Estou doente. Quem diria! Minha doença é grave e corro sério risco de vida, digo, de morte.
Puseram-me numa fila e não me deram prioridade, apesar de não aparentar, tenho bem mais de sessenta anos. Mas de onde eu seria se estivesse isenta das filas, afinal não sou canadense, européia ou qualquer outra coisa, sou brasileira. E como todo legítimo brasileiro também estou numa fila. As filas passaram a ser cartões postais do Brasil há anos e eu não poderia estar de fora. Mas não estou aqui para reclamar das filas. Quero falar de prioridade.
Estudam a minha doença já faz algum tempo e tenho certeza que se eu perguntar a qualquer um aqui sobre um tratamento eficaz, ou pelo menos algo que alivie os meus sintomas, todos saberiam de alguma receita. Mas você aí pode baixar o braço, vamos, baixe logo! Não me venha com mais uma receitinha caseira qualquer. Estou cansada de alimentar falsas esperanças, de pitaquinhos desacompanhados de ação, de soluções serem engavetadas todos os anos. Então trate logo de ficar quietinho e prestar mais atenção no que estou falando.
Meus sintomas pioram a cada ano, falta apoio às pesquisas, as verbas para tratar meus males desapareceram, faltam pessoas especializadas e capacitadas para cuidar de mim, começaram a faltar os remédios, meu corpo dói todo da ponta do dedo até o último fio de cabelo. Não estou reclamando e até agradeço por ainda ter cabelo, pois não sei até quando eles continuarão grudados ao meu couro cabeludo. Hoje, tenho problema cardíaco, pulmonar, ócio... tenho faringite, labinritite, sinusite, esofagite e outros milhões de “INTES” precisando de tratamentos urgentes, fora os cânceres que se multiplicam diariamente e não se tem equipamentos suficientes para tratá-los. Meu problema é generalizado!
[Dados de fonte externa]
(* ===== verification/_CoqProject ===== *)
-Q . S2P
Prelude.v
Text.v
Async.v
Spawner.v
Concurrent.v
Owned.v
Extern.v
ChannelCapacity.v
Packet.v
Codecs.v
EventRegistry.v
Extensions.v
ServerConfig.v
ServerState.v
Connection.v
Broadcast.v
Namespace.v
ServerRuntime.v
RunServer.v
RefServer.v
Lifecycle.v
ServerTasks.v
ServerSafety.v
Frames.v
Trust.v
Approval.v
Races.v
Handshake.v
Rooms.v
Registration.v
Request.v
Tower.v
Streams.v
Closing.v
Fanout.v
Shutdown.v
ClientConfig.v
ClientState.v
Session.v
ClientRuntime.v
RefClient.v
RunClient.v
SessionRun.v
ClientRun.v
ClientTasks.v
ClientGuarantee.v
ClientLifecycle.v
ClientRaces.v
ClientCalls.v
EndToEnd.v
EventFlow.v
Agreement.v
(* ===== verification/Async.v ===== *)
(** * Asynchronous code

    An [async fn] of the program is a value of [prog]: a finite tree of atomic
    operations on the shared state and of waits on the outside (a user's
    handler, a timer, the network).  Between two of them any other task may
    run.  [run] executes one program alone; [sys_step] interleaves a pool of
    them. *)

From S2P Require Import Prelude.

Section prog.
Context {W L R : Type}.

(** [Atom f k]: one atomic operation.  [f] gives the state after it, or
    [None] while the operation has to wait; [k] continues from the state
    the operation saw.  [Await l k]: the future named [l] is awaited and
    answers.  [Fail e]: [Err(e)] is returned. *)
Inductive prog (A : Type) : Type :=
| Ret (a : A)
| Fail (e : error)
| Panic (msg : string)
| Atom (f : W → option W) (k : W → prog A)
| Await (l : L) (k : R → prog A).
#[global] Arguments Ret {A} a.
#[global] Arguments Fail {A} e.
#[global] Arguments Panic {A} msg.
#[global] Arguments Atom {A} f k.
#[global] Arguments Await {A} l k.

(** Sequencing; an [Err] propagates, as [?] does. *)
Fixpoint bind {A B} (p : prog A) (k : A → prog B) : prog B :=
  match p with
  | Ret a => k a
  | Fail e => Fail e
  | Panic m => Panic m
  | Atom f c => Atom f (λ w, bind (c w) k)
  | Await l c => Await l (λ r, bind (c r) k)
  end.

(** The [Result] a program returns, as a value: [Err] is caught. *)
Fixpoint attempt {A} (p : prog A) : prog (result A) :=
  match p with
  | Ret a => Ret (Ok a)
  | Fail e => Ret (Err e)
  | Panic m => Panic m
  | Atom f c => Atom f (λ w, attempt (c w))
  | Await l c => Await l (λ r, attempt (c r))
  end.

(** [let _ = p.await;] *)
Definition ignore {A} (p : prog A) : prog unit := bind (attempt p) (λ _, Ret tt).

Definition of_result {A} (r : result A) : prog A :=
  match r with Ok a => Ret a | Err e => Fail e end.

Definition gets {A} (f : W → A) : prog A := Atom Some (λ w, Ret (f w)).
Definition modify (f : W → W) : prog unit := Atom (λ w, Some (f w)) (λ _, Ret tt).

(** Wait until [f] is possible, then do it. *)
Definition block (f : W → option W) : prog unit := Atom f (λ _, Ret tt).

Fixpoint seq_all {A} (f : A → prog unit) (l : list A) : prog unit :=
  match l with
  | [] => Ret tt
  | a :: l => bind (f a) (λ _, seq_all f l)
  end.

(** ** A program running alone

    The answers to its waits are given in advance, in order.  The labels of
    the waits it went through are returned with the outcome. *)
Inductive outcome (A : Type) : Type :=
| Done (r : result A) (w : W)
| Panicked (msg : string) (w : W)
| Stuck (w : W)
| Pending (l : L) (w : W).
#[global] Arguments Done {A} r w.
#[global] Arguments Panicked {A} msg w.
#[global] Arguments Stuck {A} w.
#[global] Arguments Pending {A} l w.

Fixpoint run {A} (rs : list R) (p : prog A) (w : W) : list L * outcome A :=
  match p with
  | Ret a => ([], Done (Ok a) w)
  | Fail e => ([], Done (Err e) w)
  | Panic m => ([], Panicked m w)
  | Atom f k =>
      match f w with
      | Some w' => run rs (k w) w'
      | None => ([], Stuck w)
      end
  | Await l k =>
      match rs with
      | [] => ([], Pending l w)
      | r :: rs => let '(ls, o) := run rs (k r) w in (l :: ls, o)
      end
  end.

(** [goes p w tr r w']: alone from [w], [p] awaits the futures of [tr], gets
    its answers, and returns [r] in the state [w']. *)
Definition goes {A} (p : prog A) (w : W) (tr : list (L * R)) (r : result A) (w' : W) : Prop :=
  run tr.*2 p w = (tr.*1, Done r w').

(** The shared state when the run ends. *)
Definition final {A} (o : outcome A) : W :=
  match o with Done _ w | Panicked _ w | Stuck w | Pending _ w => w end.

(** ** Interleaved tasks *)
Record sys : Type := Sys {
  shared : W;
  pool : gmap nat (prog unit);
  answers : list (L * R); (* every wait answered so far, the latest first *)
}.

(** [starts w p]: the task [p] may be started in the state [w]. *)
Inductive sys_step_in (starts : W → prog unit → Prop) : sys → sys → Prop :=
| step_start s i p :
    starts (shared s) p → pool s !! i = None →
    sys_step_in starts s (Sys (shared s) (<[i := p]> (pool s)) (answers s))
| step_atom s i f k w' :
    pool s !! i = Some (Atom f k) → f (shared s) = Some w' →
    sys_step_in starts s (Sys w' (<[i := k (shared s)]> (pool s)) (answers s))
| step_await s i l k r :
    pool s !! i = Some (Await l k) →
    sys_step_in starts s (Sys (shared s) (<[i := k r]> (pool s)) ((l, r) :: answers s))
| step_drop s i :
    (** the task is done, or its future is dropped *)
    sys_step_in starts s (Sys (shared s) (delete i (pool s)) (answers s)).
(* ===== verification/Spawner.v ===== *)
(** * Tasks under a cancellation token ([wsio-core/src/traits/task/spawner.rs])

    [spawn_task] runs a future in a [select!] with the token that was current
    when it was spawned: the task ends when the future does, whatever it
    returns, or at a wait, once the token is cancelled. *)

From S2P Require Import Prelude Async.

Section until.
Context {W L R : Type}.
(** The token, and the answer to a wait that says it was seen cancelled. *)
Context (cancelled : W → bool) (stop : R → bool).

(** The task ends here, which takes a token that is cancelled. *)
Definition stopped : prog W L R unit := block (λ w, if cancelled w then Some w else None).

(** [select! { _ = cancel_token.cancelled() => {}, _ = future => {} }] *)
Fixpoint until (p : prog W L R unit) : prog W L R unit :=
  match p with
  | Ret _ | Fail _ => Ret tt
  | Panic m => Panic m
  | Atom f k =>
      Atom (λ w, match f w with Some w' => Some w' | None => if cancelled w then Some w else None end)
        (λ w, match f w with Some _ => until (k w) | None => Ret tt end)
  | Await l k => Await l (λ r, if stop r then stopped else until (k r))
  end.

Lemma guar_until (G : W → W → Prop) `{!Reflexive G} p : guar G p → guar G (until p).
Proof.
  induction p as [a|e|m|f k IH|l k IH]; simpl; [done..| |].
  - intros [Hf Hk]. split.
    + intros w w'. destruct (f w) eqn:E; [intros [= <-]; by apply Hf|]. destruct (cancelled w); [|done].
      by intros [= <-].
    + intros w. destruct (f w); [by apply IH | done].
  - intros Hk r. destruct (stop r); [|by apply IH]. apply guar_block. intros w w'.
    destruct (cancelled w); [|done]. by intros [= <-].
Qed.

(** How a run of a spawned task ends: as the future's, or at a wait of the future
    with the token cancelled. *)
Inductive ends_early : prog W L R unit → W → list (L * R) → W → Prop :=
| early_blocked f k w : f w = None → cancelled w = true → ends_early (Atom f k) w [] w
| early_waiting l k w r : stop r = true → cancelled w = true → ends_early (Await l k) w [(l, r)] w
| early_atom f k w w1 tr w' : f w = Some w1 → ends_early (k w) w1 tr w' → ends_early (Atom f k) w tr w'
| early_await l k w r tr w' : stop r = false → ends_early (k r) w tr w' →
    ends_early (Await l k) w ((l, r) :: tr) w'.

Lemma until_runs p w tr r w' :
  Forall (λ a, stop a.2 = false) tr → goes p w tr r w' → goes (until p) w tr (Ok tt) w'.
Proof.
  revert w tr. induction p as [a|e|m|f k IH|l k IH]; intros w tr Htr Hg; simpl.
  - apply goes_ret_inv in Hg as (-> & -> & ->). apply goes_ret.
  - apply goes_fail_inv in Hg as (-> & -> & ->). apply goes_ret.
  - done.
  - apply goes_atom_inv in Hg as (w1 & Hf & Hg). eapply goes_atom; [by rewrite Hf|]. rewrite Hf. by apply IH.
  - apply goes_await_inv in Hg as (x & tr' & -> & Hg). inversion Htr as [|? ? Hx Htr']; subst; simpl in *.
    apply goes_await. rewrite Hx. by apply IH.
Qed.

Lemma until_ends p w tr r w' :
  goes (until p) w tr r w' → r = Ok tt ∧ ((∃ r', goes p w tr r' w') ∨ ends_early p w tr w').
Proof.
  revert w tr. induction p as [a|e|m|f k IH|l k IH]; intros w tr Hg; simpl in Hg.
  - apply goes_ret_inv in Hg as (-> & -> & ->). split; [done|]. left. exists (Ok a). apply goes_ret.
  - apply goes_ret_inv in Hg as (-> & -> & ->). split; [done|]. left. exists (Err e). apply goes_fail.
  - done.
  - apply goes_atom_inv in Hg as (w1 & Hf & Hg). destruct (f w) as [w2|] eqn:E.
    + injection Hf as <-. destruct (IH _ _ _ Hg) as [Hr [[r' Hp]|He]]; (split; [done|]).
      * left. exists r'. by eapply goes_atom.
      * right. by eapply early_atom.
    + destruct (cancelled w) eqn:C; [|done]. injection Hf as <-.
      apply goes_ret_inv in Hg as (-> & -> & ->). split; [done|]. right. by apply early_blocked.
  - apply goes_await_inv in Hg as (x & tr' & -> & Hg). destruct (stop x) eqn:S.
    + apply goes_atom_inv in Hg as (w1 & Hf & Hg). destruct (cancelled w) eqn:C; [|done].
      injection Hf as <-. apply goes_ret_inv in Hg as (-> & -> & ->). split; [done|]. right. by apply early_waiting.
    + destruct (IH _ _ _ Hg) as [Hr [[r' Hp]|He]]; (split; [done|]).
      * left. exists r'. by apply goes_await.
      * right. by apply early_await.
Qed.

(** Some run of the future panics. *)
Fixpoint panic_free (p : prog W L R unit) : Prop :=
  match p with
  | Panic _ => False
  | Atom f k => ∀ w, is_Some (f w) → panic_free (k w)
  | Await _ k => ∀ r, panic_free (k r)
  | _ => True
  end.

(** The token stays cancelled. *)
Definition keeps_cancelled (w w' : W) : Prop := cancelled w = true → cancelled w' = true.

Lemma until_cancelled p w r0 :
  stop r0 = true → cancelled w = true → guar keeps_cancelled p → panic_free p →
  ∃ tr w', goes (until p) w tr (Ok tt) w' ∧ length tr ≤ 1 ∧ cancelled w' = true.
Proof.
  intros Hr. revert w. induction p as [a|e|m|f k IH|l k IH]; intros w Hw Hg Hp; simpl.
  - exists [], w. split; [apply goes_ret|]. split; [simpl; lia | done].
  - exists [], w. split; [apply goes_ret|]. split; [simpl; lia | done].
  - done.
  - destruct (f w) as [w1|] eqn:E.
    + destruct Hg as [Hf Hk]. destruct (IH w w1) as (tr & w' & Ht & Hl & Hc);
        [by apply (Hf w w1) | by apply Hk | by apply Hp |].
      exists tr, w'. split; [|done]. eapply goes_atom; [by rewrite E | by rewrite E].
    + exists [], w. split; [|split; [simpl; lia | done]].
      eapply goes_atom; [by rewrite E, Hw|]. rewrite E. apply goes_ret.
  - exists [(l, r0)], w. split; [|split; [simpl; lia | done]].
    apply goes_await. rewrite Hr. apply goes_block. by rewrite Hw.
Qed.
End until.


(** From [s] on, whatever the others do, [p] guarantees [G], and if it
    returns [a] then [Q a] holds at that moment; it panics only as [bad] says. *)
Fixpoint safe {A} (p : prog W L R A) (Q : A → seen → Prop) (s : seen) : Prop :=
  match p with
  | Ret a => Q a s
  | Fail _ => True
  | Panic m => bad m s
  | Atom f k =>
      ∀ s1, G s s1 → ∀ w2, f s1.1 = Some w2 →
      G s1 (w2, s1.2) ∧ safe (k s1.1) Q (w2, s1.2)
  | Await l k =>
      ∀ s1, G s s1 → ∀ r,
      G s1 (s1.1, (l, r) :: s1.2) ∧ safe (k r) Q (s1.1, (l, r) :: s1.2)
  end.

Lemma safe_rely {A} (p : prog W L R A) Q s s' :
  (∀ a s s', Q a s → G s s' → Q a s') → G s s' → safe p Q s → safe p Q s'.
Proof.
  intros HQ Hs. destruct p as [a|e|m|f k|l k]; simpl; [by eauto|done| | |].
  - by apply HB.
  - intros Hp s1 H1. apply Hp. by etrans.
  - intros Hp s1 H1. apply Hp. by etrans.
Qed.

(** A postcondition may use that the state has moved along [G]. *)
Lemma safe_mono {A} (p : prog W L R A) (Q Q' : A → seen → Prop) s :
  (∀ a s', G s s' → Q a s' → Q' a s') → safe p Q s → safe p Q' s.
Proof.
  revert s. induction p as [a|e|m|f k IH|l k IH]; simpl; intros s HQ Hp; auto.
  - by apply HQ.
  - intros s1 H1 w2 Hf. destruct (Hp s1 H1 w2 Hf) as [H2 Hk]. split; [done|].
    apply IH; [|done]. intros a s' H3. apply HQ. by repeat (etrans; [done|]).
  - intros s1 H1 r. destruct (Hp s1 H1 r) as [H2 Hk]. split; [done|].
    apply IH; [|done]. intros a s' H3. apply HQ. by repeat (etrans; [done|]).
Qed.

Lemma safe_bind {A B} (p : prog W L R A) (k : A → prog W L R B) Q s :
  safe p (λ a, safe (k a) Q) s → safe (bind p k) Q s.
Proof.
  revert s. induction p as [a|e|m|f c IH|l c IH]; simpl; intros s Hp; auto.
  - intros s1 H1 w2 Hf. destruct (Hp s1 H1 w2 Hf). auto.
  - intros s1 H1 r. destruct (Hp s1 H1 r). auto.
Qed.

Lemma safe_attempt {A} (p : prog W L R A) Q s :
  (∀ e s', G s s' → Q (Err e) s') → safe p (λ a, Q (Ok a)) s → safe (attempt p) Q s.
Proof.
  revert s. induction p as [a|e|m|f c IH|l c IH]; simpl; intros s HQ Hp; auto.
  - by apply HQ.
  - intros s1 H1 w2 Hf. destruct (Hp s1 H1 w2 Hf) as [H2 Hk]. split; [done|].
    apply IH; [|done]. intros e s' H3. apply HQ. by repeat (etrans; [done|]).
  - intros s1 H1 r. destruct (Hp s1 H1 r) as [H2 Hk]. split; [done|].
    apply IH; [|done]. intros e s' H3. apply HQ. by repeat (etrans; [done|]).
Qed.

(** A task that stops when its token is cancelled. *)
Lemma safe_until (cancelled : W → bool) (stop : R → bool) (p : prog W L R unit) s :
  safe p (λ _ _, True) s → safe (until cancelled stop p) (λ _ _, True) s.
Proof.
  revert s. induction p as [a|e|m|f c IH|l c IH]; simpl; intros s Hp; try done.
  - intros [w1 h1] H1 w2 Hf. simpl in *. destruct (f w1) as [w'|] eqn:E.
    + injection Hf as <-. destruct (Hp (w1, h1) H1 w' E) as [H2 Hk]. split; [done | by apply IH].
    + destruct (cancelled w1); [|done]. by injection Hf as <-.
  - intros [w1 h1] H1 r. destruct (Hp (w1, h1) H1 r) as [H2 Hk]. split; [done|].
    destruct (stop r); [|by apply IH]. intros [w2 h2] H3 w3 Hf. simpl in *.
    destruct (cancelled w2); [|done]. by injection Hf as <-.
Qed.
Todo dia surge uma doença nova e ninguém consegue se preparar direito nem para as que já existiam. Estou precisando de cuidados. É dengue, AIDS, malária, gripe aviária, gripe suína, doença da vaca-louca e outros mil animais me deixando maluca diariamente.
Apesar de dizer em toda consulta que “encontrar a cura para a meu mal é prioridade” estou aqui esquecida no final da fila tentando permanecer em atividade na esperança de um dia poder ser assistida com dignidade e respeito, afinal muitos ainda dependem de mim. Não podemos continuar perdendo na fila outros sonhos, outras histórias, outras vidas... Tenho que ser tratada com prioridade. Mais ação, menos promessa!
Ah! Quase esqueço de me apresentar. Que falta de educação. Onde estou com a cabeça? Prazer, meu nome é Saúde.



Ps: Mais uma prosa nesse mar de versos. Essa não é nada poética, mas ta valendo!